Identification of key immune‐related genes and immune infiltration in diabetic nephropathy based on machine learning algorithms

BACKGROUND: Diabetic nephropathy (DN) is a complication of diabetes. This study aimed to identify potential diagnostic markers of DN and explore the significance of immune cell infiltration in this pathology. METHODS: The GSE30528, GSE96804, and GSE1009 datasets were downloaded from the Gene Expression Omnibus database. Differentially expressed genes (DEGs) were identified by merging the GSE30528 and GSE96804 datasets. Enrichment analyses of the DEGs were performed. A LASSO regression model, support vector machine recursive feature elimination analysis and random forest analysis methods were performed to identify candidate biomarkers. The CIBERSORT algorithm was utilised to compare immune infiltration between DN and normal controls. RESULTS: In total, 115 DEGs were obtained. The enrichment analysis showed that the DEGs were prominent in immune and inflammatory responses. The DEGs were closely related to kidney disease, urinary system disease, kidney cancer etc.

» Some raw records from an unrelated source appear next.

Lemma after_tested op ops m :
  sem_op op = 0 -> after ops (m {{ m_operated := <[sem_num op := true]> (m_operated m) }}) = after (op :: ops) m.
Proof.
  intros H0. unfold after, altered, assign, field_setter. cbn [m_values m_operated m_touched m_undo].
  assert (forall i, on_sem i op = Nat.eqb (sem_num op) i) as Hon by done.
  f_equal; rewrite ?imap_after_insert; apply imap_pointwise; intros i x Hx; simpl; rewrite ?Hon, ?H0;
    destruct (Nat.eqb_spec (sem_num op) i) as [<-|Hne]; simpl; rewrite ?orb_true_r; try done; repeat case_if; lia.
Qed.

(** The loop, from variables in range: it ends, with every operation done or at the first
    that is not possible. *)
Lemma simulate_correct ops m n :
  length (m_values m) = n -> length (m_undo m) = n -> ops_fit n ops -> vals_fit (m_values m) ->
  Forall (fun u => Z.abs u + 32768 * Z.of_nat (length ops) <= I32_MAX) (m_undo m) ->
  exists r, simulate ops m = Some r /\
    ((r = SimDone (after ops m) /\ enabled (m_values m) ops) \/ stops (m_values m) ops r).
Proof.
  revert m. induction ops as [|op ops IH]; intros m Hn Hu Hops Hvals Hund.
  { exists (SimDone m). split; [done|]. left. split; [|by intros k op Hk].
    unfold after. destruct m as [a b c d]. simpl. f_equal. f_equal; symmetry; apply imap_same; intros i x _; try lia; by rewrite orb_false_r. }
  inversion Hops as [|?? [Hi Hop] Hops']; subst.
  destruct (lookup_lt_is_Some_2 (m_values m) (sem_num op)) as [v Hv]; [lia|].
  destruct (lookup_lt_is_Some_2 (m_undo m) (sem_num op)) as [u Hu']; [lia|].
  pose proof (Forall_lookup_1 _ _ _ _ Hvals Hv) as Hvb. pose proof (Forall_lookup_1 _ _ _ _ Hund Hu') as Hub.
  simpl in Hvb, Hub. simpl. rewrite Hv, Hu'. cbn [mbind option_bind].
  assert (Forall (fun u => Z.abs u + 32768 * Z.of_nat (length ops) <= I32_MAX) (m_undo m)) as Hund'
    by (eapply Forall_impl; [exact Hund|simpl; lia]).
  pose proof (fun r => stops_here (m_values m) op ops v r Hv) as Hstop.
  assert (forall m', m' = altered op v u m -> sem_op op <> 0 -> 0 <= v + sem_op op <= SEMVMX -> exists r, simulate ops m' = Some r /\
    ((r = SimDone (after (op :: ops) m) /\ enabled (m_values m) (op :: ops)) \/ stops (m_values m) (op :: ops) r)) as Hstep.
  { intros m' -> H0 Hr.
    assert (possible v op) as Hp by (unfold possible; destruct (Z.eqb_spec (sem_op op) 0); lia).
    destruct (IH (altered op v u m)) as (r & Hs & Hr').
    - by unfold altered; cbn [m_values]; rewrite length_insert.
    - unfold altered; cbn [m_undo]. destruct (undone op); by rewrite ?length_insert.
    - done.
    - by apply Forall_insert.
    - unfold altered; cbn [m_undo]. destruct (undone op); [|done]. apply Forall_insert; [done|]. lia.
    - exists r. split; [done|]. destruct Hr' as [[-> He]|Hst].
      + left. rewrite after_altered by done. split; [done|]. apply enabled_cons. eauto.
      + right. by eapply stops_cons. }
  destruct (Z.ltb_spec 0 (sem_op op)).
  { rewrite Z.min_r by lia. destruct (Z.ltb_spec SEMVMX (v + sem_op op)); [eauto 10|].
    apply Hstep; [|lia..]. rewrite Z.max_r by lia. done. }
  destruct (Z.eqb_spec (sem_op op) 0) as [H0|H0].
  { destruct (Z.eqb_spec v 0) as [->|Hv0]; [|eauto 10].
    destruct (IH (m {{ m_operated := <[sem_num op := true]> (m_operated m) }})) as (r & Hs & Hr); [done..|].
    exists r. split; [done|]. rewrite after_tested in Hr by done. change (m_values (m {{ m_operated := <[sem_num op := true]> (m_operated m) }})) with (m_values m) in Hr.
    assert (<[sem_num op := 0 + sem_op op]> (m_values m) = m_values m) as Hid by (rewrite H0; by apply list_insert_id).
    assert (possible 0 op) as Hp by (unfold possible; by rewrite H0).
    destruct Hr as [[-> He]|Hst]; [left; split; [done|apply enabled_cons; rewrite <- Hid in He; eauto]|right].
    rewrite <- Hid in Hst. by eapply stops_cons. }
  destruct (Z.leb_spec (- sem_op op) v).
  - apply Hstep; [|lia..]. rewrite Z.min_r by lia. unfold altered.
    replace (v - - sem_op op) with (v + sem_op op) by lia. replace (u + - sem_op op) with (u - sem_op op) by lia. done.
  - eexists. split; [done|]. right. apply Hstop. right. right. split_and!; [done|lia..].
Qed.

CXCR2, DUSP1, and LPL were recognised as diagnostic markers of DN. The immune cell infiltration analysis indicated that DN patients contained a higher ratio of memory B cells, gamma delta T cells, M1 macrophages, M2 macrophages etc. cells than normal people. CONCLUSION: Immune cell infiltration is important for the occurrence of DN. CXCR2, DUSP1, and LPL may become novel diagnostic markers of DN.